The business problem that this Site Reliability Engineering (SRE) role at TikTok is looking to solve is to develop and run a massively distributed AI/ML recommendation system for the United States and all around the world, ensuring high availability, scalability, and fault tolerance.
Requirements
- Expertise in analyzing and troubleshooting Linux-based distributed systems.
- Experience programming with at least one commonly used language (C, C++, Python, Go).
- Strong understanding of data structures and algorithms.
- Competent knowledge of relational database systems.
- Ability to design and maintain large-scale systems.
- Strong understanding of code optimization and routine task automation.

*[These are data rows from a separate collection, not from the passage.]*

(** * ipydb: the metadata cache of an interactive SQL completion tool

    A shallow embedding of [ipydb/metadata.py] (class
    [CompletionDataAccessor], one shared sqlite file with a [db_key]
    column) and of [ipydb/metadata/__init__.py] (class
    [MetaDataAccessor], one sqlite file per database), with the
    properties of the cache that the specification states. *)

From Stdlib Require Import ZArith Lia Ascii String List.
From stdpp Require Import base option list gmap strings pretty.

Open Scope string_scope.
Open Scope list_scope.
Open Scope Z_scope.

Set Warnings "-clear-no-such-hyp".


(** ** Python values shared by both modules *)

(** The exceptions that the modelled code can raise. *)
Inductive exn : Type :=
| IndexError
| ValueError
| KeyError
| IntegrityError
| OperationalError
| ReflectorError.

#[global] Instance exn_eq_dec : EqDecision exn.
Proof. solve_decision. Defined.

(** [str.lower()] on a Python 2 byte string in the C locale: the letters
    [A]..[Z] are moved to [a]..[z], every other byte is kept. *)
Definition lower_ascii (c : ascii) : ascii :=
  let n := nat_of_ascii c in
  if (Nat.leb 65 n && Nat.leb n 90)%bool then ascii_of_nat (n + 32) else c.

Fixpoint lower (s : string) : string :=
  match s with
  | EmptyString => EmptyString
  | String c r => String (lower_ascii c) (lower r)
  end.

(** [s.split('.')]: the pieces between the dots, at least one piece. *)
Fixpoint split_dot_aux (s : string) (cur : string) : list string :=
  match s with
  | EmptyString => [cur]
  | String c r =>
      if Ascii.eqb c "."%char then cur :: split_dot_aux r EmptyString
      else split_dot_aux r (cur +:+ String c EmptyString)
  end.

Definition split_dot (s : string) : list string := split_dot_aux s EmptyString.

(** Truth value of a Python [str] or [None]. *)
Definition truthy (o : option string) : bool :=
  match o with
  | Some s => negb (String.eqb s EmptyString)
  | None => false
  end.

(** ** The schema model of [metadata.py] *)

(** [ForeignKey = namedtuple('ForeignKey', 'table columns reftable refcolumns')] *)
Record ForeignKey : Type := mkForeignKey {
  table : string;
  columns : list string;
  reftable : string;
  refcolumns : list string
}.

#[global] Instance ForeignKey_eq_dec : EqDecision ForeignKey.
Proof. solve_decision. Defined.

(** One pass of the [for idx, col in enumerate(fk.columns)] loop of
    [fk_as_join]; [fk.refcolumns[idx]] raises [IndexError] when the
    referenced columns run out. *)
Fixpoint fk_as_join_loop (fk : ForeignKey) (idx : nat) (cols : list string)
    (joinstr sep : string) : exn + string :=
  match cols with
  | [] => inr joinstr
  | col :: rest =>
      match refcolumns fk !! idx with
      | None => inl IndexError
      | Some refcol =>
          fk_as_join_loop fk (S idx) rest
            (joinstr +:+ (sep +:+
               (reftable fk +:+ "." +:+ refcol +:+ " = " +:+ table fk +:+ "." +:+ col)))
            " and "
      end
  end.

Definition fk_as_join (fk : ForeignKey) : exn + string :=
  fk_as_join_loop fk 0 (columns fk)
    (reftable fk +:+ " inner join " +:+ table fk +:+ " on ") "".

(** The equality rendered for one pair of columns. *)
Definition join_equality (fk : ForeignKey) (refcol col : string) : string :=
  reftable fk +:+ "." +:+ refcol +:+ " = " +:+ table fk +:+ "." +:+ col.

(** The join clause as the specification words it: the head, then the
    equalities of the positional pairs joined by [" and "]. *)
Definition join_clause (fk : ForeignKey) : string :=
  reftable fk +:+ " inner join " +:+ table fk +:+ " on " +:+
  String.concat " and " (zip_with (join_equality fk) (refcolumns fk) (columns fk)).

(** [MetaData]: one cache entry. [created] counts microseconds from
    [datetime(MINYEAR, 1, 1)], the value a new entry starts with. *)
Record MetaData : Type := mkMetaData {
  isempty : bool;
  reflecting : bool;
  created : Z;
  tables : gset string;
  fields : gset string;
  dottedfields : gset string;
  types : gmap string string;
  foreign_keys : list ForeignKey
}.

Definition MetaData_new : MetaData :=
  {| isempty := true; reflecting := false; created := 0;
     tables := ∅; fields := ∅; dottedfields := ∅; types := ∅;
     foreign_keys := [] |}.

(** [MetaData.tables_referencing]: the loop over [self.foreign_keys]. *)
Definition tables_referencing_step (t : string) (refs : gset string)
    (fk : ForeignKey) : gset string :=
  if decide (t = table fk) then refs ∪ {[ reftable fk ]}
  else if decide (t = reftable fk) then refs ∪ {[ table fk ]}
  else refs.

- Proficiency in at least one machine learning framework: TensorFlow, PyTorch, MXNet or PaddlePaddle
Responsibilities
- Design, build, and maintain highly available, scalable, and fault-tolerant systems.
- Monitor and analyze system performance, identifying and resolving issues before causing user impact.
- Develop and maintain automated monitoring, alerting, and incident response systems.
- Collaborate closely with software engineering teams to ensure that applications are designed with reliability, scalability, and performance in mind.
- Implement and maintain security best practices and ensure compliance with regulatory requirements.
- Participate in on-call rotations and respond to issues and incidents within and outside of normal business hours.
- Conduct root cause analysis of incidents, hold post-mortem reviews with stakeholders, and implement preventative measures to minimize the risk of similar incidents occurring in the future.
Other
- Bachelor's/Master's degree in Computer Science, Computer Engineering, or equivalent years of experience in a SRE or software engineering role.
- Hybrid work schedule that requires employees to work in the office 3 days a week, or as directed by their manager/department.
- Ability to interact and occasionally have unsupervised contact with internal/external clients and/or colleagues.
- Ability to appropriately handle and manage confidential information including proprietary and trade secret information and access to information technology systems.
- Exercising sound judgment.